Alexandria Engineering Journal (Sep 2024)
Enhancing robotic grasping with attention mechanism and advanced UNet architectures in generative grasping convolutional neural networks
Abstract
This research presents a novel approach to robotic grasping by integrating an attention mechanism and advanced U-Net architectures, specifically UNet and UNet++, into the Generative Grasping Convolutional Neural Network (GG-CNN). The proposed method, Attention UNet++ GG-CNN, aims to improve the performance and accuracy of robotic grasping predictions significantly. The attention mechanism allows the model to focus on the most relevant features in the depth image, enhancing the quality of grasp predictions. The UNet and UNet++ structures, renowned for their efficiency in semantic segmentation tasks, are adapted to generate a pixel-wise grasp quality map, providing a one-to-one mapping from depth images. The UNet++ structure, with its nested and dense skip pathways, further improves the model's ability to capture and propagate low-level details to higher-level features. This approach overcomes the limitations of traditional deep learning grasping techniques by avoiding discrete sampling of grasp candidates and reducing computation times.

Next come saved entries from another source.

Lemma dialer_graph_spec proxies names graph :
  NoDup names → (∀ n, n ∈ names → is_Some (proxies !! n) ∧ graph !! n = None) →
  match dialer_graph proxies names graph with
  | inl e => ∃ n d, e = DialerNotFound n d ∧ dialer_of proxies n = Some d ∧ proxies !! d = None
  | inr g => ∀ n, (n ∉ names → g !! n = graph !! n) ∧
      (n ∈ names → g !! n = dialer_of proxies n ∧ ∀ d, g !! n = Some d → is_Some (proxies !! d))
  end.
Proof.
  intros Hnd. revert graph. induction Hnd as [|n names Hn Hnd IH]; intros graph Hg; simpl.
  { intros n. split; [done|]. by intros ?%elem_of_nil. }
  destruct (Hg n) as [[d Hd] Hgn]; [by left|]. rewrite Hd. simpl. case_bool_decide as He.
  - specialize (IH graph). destruct (dialer_graph proxies names graph) as [e|g]; [apply IH; intros m Hm; apply Hg; by right|].
    intros m. destruct (IH (λ m Hm, Hg m (list_elem_of_further _ _ _ Hm)) m) as [H1 H2]. rewrite not_elem_of_cons, elem_of_cons. split; [naive_solver|].
    intros [->|Hm]; [|by apply H2]. rewrite H1, Hgn by done. unfold dialer_of. rewrite Hd. simpl. by rewrite decide_True.
  - destruct (proxies !! d) as [d'|] eqn:Hdd.
    + specialize (IH (<[n := d]> graph)).
      assert (∀ m, m ∈ names → is_Some (proxies !! m) ∧ <[n := d]> graph !! m = None) as Hm'.
      { intros m Hm. rewrite lookup_insert_ne by (by intros ->). apply Hg. by right. }
      specialize (IH Hm'). destruct (dialer_graph proxies names (<[n := d]> graph)) as [e|g]; [done|].
      intros m. destruct (IH m) as [H1 H2]. rewrite not_elem_of_cons, elem_of_cons. split.
      * intros [Hmn Hm]. rewrite H1 by done. by rewrite lookup_insert_ne.
      * intros [->|Hm]; [|by apply H2]. rewrite H1, lookup_insert_eq by done. unfold dialer_of. rewrite Hd. simpl.
        rewrite decide_False by done. split; [done|]. intros d0 Hd0. injection Hd0 as <-. rewrite Hdd. by eexists.
    + exists n, d. split_and!; [done| |done]. unfold dialer_of. rewrite Hd. simpl. by rewrite decide_False.
Qed.
Lemma edges_of_run w j m e c l elts :
  (∀ k, k ∈ slice keys j m → w ++ [c] `prefix_of` k) → j < m → m ≤ e → e ≤ length keys →
  (∀ k d, k ∈ slice keys m e → w ++ [d] `prefix_of` k → clt c d) →
  edges_of w m e l elts → edges_of w j e (c :: l) (mkElt j m (S (length w)) :: elts).
Proof.
  intros Hrun Hj Hm He Hafter (Hf & Hl & Hs & Hw).
  assert (∃ k, k ∈ slice keys j m) as [k0 Hk0].
  { destruct (lookup_lt_is_Some_2 keys j) as [k Hk]; [lia|]. exists k. rewrite (slice_cons _ _ _ _ Hk) by lia. by left. }
  rewrite <- Forall_forall in Hrun.
  split_and!.
  - constructor.
    + simpl. split_and!; [done|lia|lia|]. rewrite (slice_split keys j m e), filter_app by lia.
      rewrite filter_all by done. rewrite filter_none, app_nil_r; [done|].
      intros k Hk Hp. specialize (Hafter k c Hk Hp). unfold clt in Hafter. lia.
    + assert (∀ d, d ∈ l → clt c d) as Hcl.
      { intros d (k & Hk & Hp)%Hl. by apply (Hafter k). }
      apply (Forall2_impl_r _ _ _ _ Hf). intros elt d Hd (H1 & H2 & H3). split_and!; [done|lia|lia|].
      rewrite H3, (slice_split keys j m e), filter_app by lia. rewrite (filter_none _ (slice keys j m)); [done|].
      rewrite Forall_forall in Hrun. intros k Hk Hp. specialize (Hcl d Hd). rewrite (prefix_snoc_inj w c d k) in Hcl by auto. unfold clt in Hcl. lia.
  - intros d. rewrite elem_of_cons, Hl. rewrite Forall_forall in Hrun. setoid_rewrite (slice_split keys j m e); [|lia]. setoid_rewrite elem_of_app. split.
    + intros [->|(k & Hk & Hp)]; [exists k0; auto|exists k; auto].
    + intros (k & [Hk|Hk] & Hp); [left; apply (prefix_snoc_inj w d c k); auto|right; exists k; auto].
  - constructor; [done|]. apply Forall_forall. intros d (k & Hk & Hp)%Hl. by apply (Hafter k).
  - rewrite (slice_split keys j m e) by lia. simpl. rewrite sum_list_with_app.
    enough (S (weight (mkElt j m (S (length w)))) ≤ sum_list_with (λ k, length k - length w) (slice keys j m)) by lia.
    unfold weight. simpl.
    destruct (lookup_lt_is_Some_2 keys j) as [k Hk]; [lia|]. rewrite (slice_cons _ _ _ _ Hk) in Hrun |- * by lia. simpl.
    apply Forall_cons in Hrun as [[r ->] Hrun]. rewrite !length_app. simpl.
    enough (sum_list_with (λ k, length k - S (length w)) (slice keys (S j) m) ≤ sum_list_with (λ k, length k - length w) (slice keys (S j) m)) by lia.
    clear. induction (slice keys (S j) m); simpl; lia.
Qed.

Lemma div64_le i : i / 64 ≤ i.
Proof using Type. apply Nat.Div0.div_le_upper_bound. lia. Qed.

Lemma visit_children_spec w fuel j e b :
  extends w j e → j ≤ e → e ≤ length keys → e - j ≤ fuel →
  ∃ l elts bm, visit_children keys (length w) fuel j e b =
      Some (mkBuilding (b_leaves b) bm (b_labels b ++ l) (b_queue b ++ elts) (b_lIdx b + length l)) ∧
    (∀ p, bit bm p = bit (b_bitmap b) p) ∧ length (b_bitmap b) ≤ length bm ∧
    (Forall word (b_bitmap b) ∧ length (b_bitmap b) ≤ b_lIdx b → Forall word bm ∧ length bm ≤ b_lIdx b + length l) ∧
    edges_of w j e l elts.
Proof.
  revert j b. induction fuel as [|fuel IH]; intros j b Hx Hj He Hf; simpl.
  all: destruct (Nat.ltb_spec j e) as [Hlt|Hge]; [|exists [], [], (b_bitmap b); rewrite !app_nil_r, Nat.add_0_r;
    split_and!; [by destruct b|done|done|done|]; replace e with j in * by lia; unfold edges_of; rewrite slice_nil; split_and!;
    [constructor|intros c; rewrite elem_of_nil; split; [done|by intros (? & ?%elem_of_nil & _)]|constructor|simpl; lia]].
  - lia.
  - destruct (extends_lookup w j e Hx Hlt He) as (c & r & Hk & Hc & Hs). rewrite Hk. simpl. rewrite Hc. simpl.
    destruct (group_end_spec w c (e - j) j e Hx Hj He) as (m & -> & Hm & Hrun & Hnext & Hprog); [lia|]. simpl.
    assert (j < m) as Hjm by (apply Hprog; eauto).
    destruct (IH m (mkBuilding (b_leaves b) (setBit (b_bitmap b) (b_lIdx b) 0) (b_labels b ++ [c])
      (b_queue b ++ [mkElt j m (S (length w))]) (S (b_lIdx b)))) as (l & elts & bm & -> & Hbm & Hlen & Hwords & Hedges).
    { apply (extends_sub w j e); auto; lia. }
    { lia. } { lia. } { lia. }
    exists (c :: l), (mkElt j m (S (length w)) :: elts), bm. split_and!.
    + simpl. rewrite <- !(assoc_L (++)). do 2 f_equal. lia.
    + intros p. rewrite Hbm. simpl. rewrite bit_setBit by auto. by rewrite andb_false_r, orb_false_r.
    + simpl in Hlen. rewrite length_setBit in Hlen. lia.
    + simpl in *. intros [Hb1 Hb2]. rewrite length_setBit in Hwords. pose proof (div64_le (b_lIdx b)).
      destruct Hwords as [? ?]; [split; [apply setBit_words; auto|lia]|]. split; [done|lia].
    + apply edges_of_run; [done|done|lia|done| |done].
      apply (run_after w j m e c (w ++ c :: r)); auto; [lia|]. exists r. by rewrite <- (assoc_L (++)).
Qed.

Preliminary results indicate that the Attention UNet++ GG-CNN significantly improves the accuracy and performance of robotic grasping,with the Attention UNet++ GG-CNN achieving Intersection over Union (IoU) scores up to 95.86%, and average performance metrics across 25%, 50%, and 75% thresholds reaching as high as 88.29%, confirming its potential for more effective and reliable robotic manipulation in various settings, paving the way for more efficient and reliable robotic manipulation in dynamic environments.